How this skill works

The skill calls UniProt REST endpoints to run structured or natural-language searches, retrieve single entries by accession in multiple formats (FASTA, JSON, TSV, XML), and submit ID mapping jobs. For large queries it uses the stream endpoint to return complete result sets without pagination.

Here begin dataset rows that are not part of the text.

(** What an observer sees of the container: a provider called with a
    host, and, for the goroutines of [Shutdown], goroutine [j] entering
    and leaving its closer. The bodies of the callbacks are the modules'
    business; they are not given the container. *)
Inductive Event :=
| Call (p : Func) (host : Host)
| Enter (j : nat) (p : Func)
| Leave (j : nat) (p : Func).

#[global] Instance Event_eq_dec : EqDecision Event.
Proof. solve_decision. Defined.

(** type Container struct *)
Record Container := mkContainer {
  httpProviders : list Func;
  grpcProviders : list Func;
  closerProviders : list Func;
  runProviders : list Func;
  modules : list ModuleValue;
  cronProviders : list Func;
  commandProviders : list Func
}.

(** The zero value [Container{}]: every slice is nil. *)
Definition zero : Container := mkContainer [] [] [] [] [] [] [].

(** ** Type assertions of AddModule *)

(** [p, ok := module.(func())] *)
Definition assert_func (module : ModuleValue) : option Func :=
  match module with
  | FuncValue f => Some (FuncLit f)
  | ObjValue _ _ => None
  end.

(** [p, ok := module.(XProvider)], followed by the method value
    [p.ProvideX]: it succeeds when the method set of the dynamic type has
    the interface's method. A [func()] has no methods. *)
Definition assert_provider (m : Method) (module : ModuleValue) : option Func :=
  match module with
  | FuncValue _ => None
  | ObjValue recv methods =>
      if bool_decide (m ∈ methods) then Some (MethodValue recv m) else None
  end.

(** ** The store and its monad

    The methods have the receiver [c *Container]: the container lives in
    the store, next to the trace of what was called. *)
Record World := mkWorld { heap : Container; trace : list Event }.

Definition M (A : Type) : Type := World → A * World.

Definition ret {A} (a : A) : M A := λ w, (a, w).
Definition bind {A B} (x : M A) (k : A → M B) : M B :=
  λ w, let (a, w') := x w in k a w'.
Definition exec {A} (x : M A) (w : World) : World := snd (x w).
Definition eval {A} (x : M A) (w : World) : A := fst (x w).

#[global] Instance M_ret : MRet M := @ret.
#[global] Instance M_bind : MBind M := λ A B k x, bind x k.

Definition load : M Container := λ w, (heap w, w).
Definition store (c : Container) : M unit := λ w, (tt, mkWorld c (trace w)).

(** [p(host)] *)
Definition call (p : Func) (host : Host) : M unit :=
  λ w, (tt, mkWorld (heap w) (trace w ++ [Call p host])).

(** [for _, x := range l { body }]; the slice is read once, before the
    loop. *)
Fixpoint range {A} (l : list A) (body : A → M unit) : M unit :=
  match l with
  | [] => ret tt
  | x :: l' => body x ;; range l' body
  end.

(** [if p, ok := o; ok { body }] *)
Definition if_ok {A} (o : option A) (body : A → M unit) : M unit :=
  match o with
  | Some p => body p
  | None => ret tt
  end.

(** ** The methods of Container *)

Definition ApplyRouter (router : nat) : M unit :=
  c ← load; range (httpProviders c) (λ p, call p (Router router)).

Definition ApplyGRPCServer (server : nat) : M unit :=
  c ← load; range (grpcProviders c) (λ p, call p (Server server)).

Definition ApplyRunGroup (g : nat) : M unit :=
  c ← load; range (runProviders c) (λ p, call p (Group g)).

Definition Modules : M (list ModuleValue) :=
  c ← load; ret (modules c).

Definition ApplyCron (crontab : nat) : M unit :=
  c ← load; range (cronProviders c) (λ p, call p (Crontab crontab)).

Definition ApplyRootCommand (command : nat) : M unit :=
  c ← load; range (commandProviders c) (λ p, call p (Command command)).

(** [c.xProviders = append(c.xProviders, p)], one per field. *)
Definition append_http (p : Func) : M unit :=
  c ← load;
  store (mkContainer (httpProviders c ++ [p]) (grpcProviders c)
           (closerProviders c) (runProviders c) (modules c)
           (cronProviders c) (commandProviders c)).

Definition append_grpc (p : Func) : M unit :=
  c ← load;
  store (mkContainer (httpProviders c) (grpcProviders c ++ [p])
           (closerProviders c) (runProviders c) (modules c)
           (cronProviders c) (commandProviders c)).

Definition append_closer (p : Func) : M unit :=
  c ← load;
  store (mkContainer (httpProviders c) (grpcProviders c)
           (closerProviders c ++ [p]) (runProviders c) (modules c)
           (cronProviders c) (commandProviders c)).

Definition append_run (p : Func) : M unit :=
  c ← load;
  store (mkContainer (httpProviders c) (grpcProviders c)
           (closerProviders c) (runProviders c ++ [p]) (modules c)
           (cronProviders c) (commandProviders c)).

Definition append_module (module : ModuleValue) : M unit :=
  c ← load;
  store (mkContainer (httpProviders c) (grpcProviders c)
           (closerProviders c) (runProviders c) (modules c ++ [module])
           (cronProviders c) (commandProviders c)).

Definition append_cron (p : Func) : M unit :=
  c ← load;
  store (mkContainer (httpProviders c) (grpcProviders c)
           (closerProviders c) (runProviders c) (modules c)
           (cronProviders c ++ [p]) (commandProviders c)).

Definition append_command (p : Func) : M unit :=
  c ← load;
  store (mkContainer (httpProviders c) (grpcProviders c)
           (closerProviders c) (runProviders c) (modules c)
           (cronProviders c) (commandProviders c ++ [p])).

Definition AddModule (module : ModuleValue) : M unit :=
  match assert_func module with
  | Some p => append_closer p (* return *)
  | None =>
      if_ok (assert_provider ProvideHttp module) append_http;;
      if_ok (assert_provider ProvideGrpc module) append_grpc;;
      if_ok (assert_provider ProvideCron module) append_cron;;
      if_ok (assert_provider ProvideRunGroup module) append_run;;
      if_ok (assert_provider ProvideCommand module) append_command;;
      if_ok (assert_provider ProvideCloser module) append_closer;;
      append_module module
  end.

(** ** Capabilities, as the registration sees them *)

(** A module satisfies a provider interface when the method set of its
    dynamic type has the interface's method. *)
Definition satisfies (m : Method) (module : ModuleValue) : Prop :=
  match module with
  | FuncValue _ => False
  | ObjValue _ methods => m ∈ methods
  end.

#[global] Instance satisfies_dec m module : Decision (satisfies m module).
Proof. destruct module; simpl; apply _. Defined.

(** The callback of a module for a capability: the method value bound to
    the module, or the function itself for a [func()]. *)
Definition callback (m : Method) (module : ModuleValue) : Func :=
  match module with
  | FuncValue f => FuncLit f
  | ObjValue recv _ => MethodValue recv m
  end.

(** The slice of the container that belongs to a capability. *)
Definition providers (m : Method) (c : Container) : list Func :=
  match m with
  | ProvideHttp => httpProviders c
  | ProvideGrpc => grpcProviders c
  | ProvideCron => cronProviders c
  | ProvideRunGroup => runProviders c
  | ProvideCommand => commandProviders c
  | ProvideCloser => closerProviders c
  end.

(** The Apply method of a capability; the closers have none, they are
    run by [Shutdown]. *)
Definition Apply (m : Method) : option (nat → M unit) :=
  match m with
  | ProvideHttp => Some ApplyRouter
  | ProvideGrpc => Some ApplyGRPCServer
  | ProvideCron => Some ApplyCron
  | ProvideRunGroup => Some ApplyRunGroup
  | ProvideCommand => Some ApplyRootCommand
  | ProvideCloser => None
  end.

(** The host that the Apply method of a capability passes on, for the
    pointer it was called with (of no use for the closers, which take no
    argument). *)
Definition host (m : Method) (ptr : nat) : Host :=
  match m with
  | ProvideHttp => Router ptr
  | ProvideGrpc => Server ptr
  | ProvideCron => Crontab ptr
  | ProvideRunGroup => Group ptr
  | ProvideCommand | ProvideCloser => Command ptr
  end.

(** What one registration appends to the slice of a capability. *)
Definition appended (m : Method) (module : ModuleValue) : list Func :=
  match module with
  | FuncValue f => if decide (m = ProvideCloser) then [FuncLit f] else []
  | ObjValue recv methods =>
      if bool_decide (m ∈ methods) then [MethodValue recv m] else []
  end.

(** The calls a dispatch of capability [m] over the registrations [ms] is
    to make: one call, with the host, of the callback of every module of
    [ms] that satisfies [m], in the order of [ms]. *)
Definition dispatched (m : Method) (ptr : nat) (ms : list ModuleValue) : list Event :=
  map (λ module, Call (callback m module) (host m ptr)) (filter (satisfies m) ms).

(** The container reached from [Container{}] by registering the modules
    of [ms], first to last. *)
Definition registered (ms : list ModuleValue) : Container :=
  heap (exec (range ms AddModule) (mkWorld zero [])).

(** ** Shutdown

    [Shutdown] starts goroutines, so it is given as a step relation over
    the interleavings of the main goroutine and the ones it starts. *)

(** Where goroutine [j] stands in [func() { p(); wg.Done() }()]. *)
Inductive GoState :=
| Spawned    (* started by the go statement, p() not yet called *)
| Running    (* inside p() *)
| Returned   (* p() has returned, wg.Done() not yet called *)
| Finished.  (* after wg.Done() *)

#[global] Instance GoState_eq_dec : EqDecision GoState.
Proof. solve_decision. Defined.

(** Where the caller of [Shutdown] stands. [AtLoop i] is the head of the
    loop at index [i]; past the last index it is [wg.Wait()]. *)
Inductive Pc :=
| AtLoop (i : nat)   (* before wg.Add(1) of iteration i, or at wg.Wait() *)
| AtGo (i : nat)     (* after wg.Add(1), before the go statement *)
| Exited.            (* Shutdown has returned *)

Record Sd := mkSd {
  world : World;        (* the store: container and trace *)
  pc : Pc;              (* the caller *)
  wg : Z;               (* the counter of the sync.WaitGroup *)
  gos : list GoState    (* goroutine j runs closerProviders[j] *)
}.

(** The call of [Shutdown]: [var wg sync.WaitGroup], nothing started. *)
Definition Shutdown_start (w : World) : Sd := mkSd w (AtLoop 0) 0 [].

Definition emit (e : Event) (w : World) : World :=
  mkWorld (heap w) (trace w ++ [e]).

Helper Python functions wrap common workflows: search_proteins, get_protein, map_ids, batch_retrieve, and stream_results.

When to use it

  • Search proteins by name, gene symbol, accession, organism, GO term, or sequence length
  • Retrieve protein sequences in FASTA or detailed entries in JSON/TSV for downstream analysis
  • Map identifiers between UniProt and Ensembl, RefSeq, PDB, AlphaFoldDB, KEGG, and others
  • Batch-retrieve many accessions efficiently or stream large datasets without pagination
  • Filter for reviewed (Swiss-Prot) versus unreviewed (TrEMBL) entries for data quality

Best practices

  • Prefer reviewed:true when you need manually curated Swiss-Prot annotations
  • Request only required fields (accession, gene_names, sequence, length, go_*) to reduce bandwidth
  • Use stream endpoint for full dataset exports and pagination for interactive queries
  • Cache frequent queries locally and respect rate limits for large batch jobs
  • Check mapping job status and plan for the 7-day result retention limit

Example use cases

  • Fetch FASTA sequences for a list of human accessions and run local alignments
  • Map a set of RefSeq IDs to UniProt accessions to merge annotations into a clinical dataset
  • Stream all kinase-family proteins for an organism and extract domain features
  • Retrieve GO annotations and feature tables to enrich machine learning input features
  • Pull reviewed entries for a gene list to curate a high-confidence target set for drug discovery

FAQ

What formats can I request?

Supported formats include JSON, TSV, Excel, XML, FASTA, RDF, and plain text.

How do I map large lists of IDs?

Submit an ID mapping job to the run endpoint, poll the status endpoint, and download results; jobs support up to 100,000 IDs and results are kept for 7 days.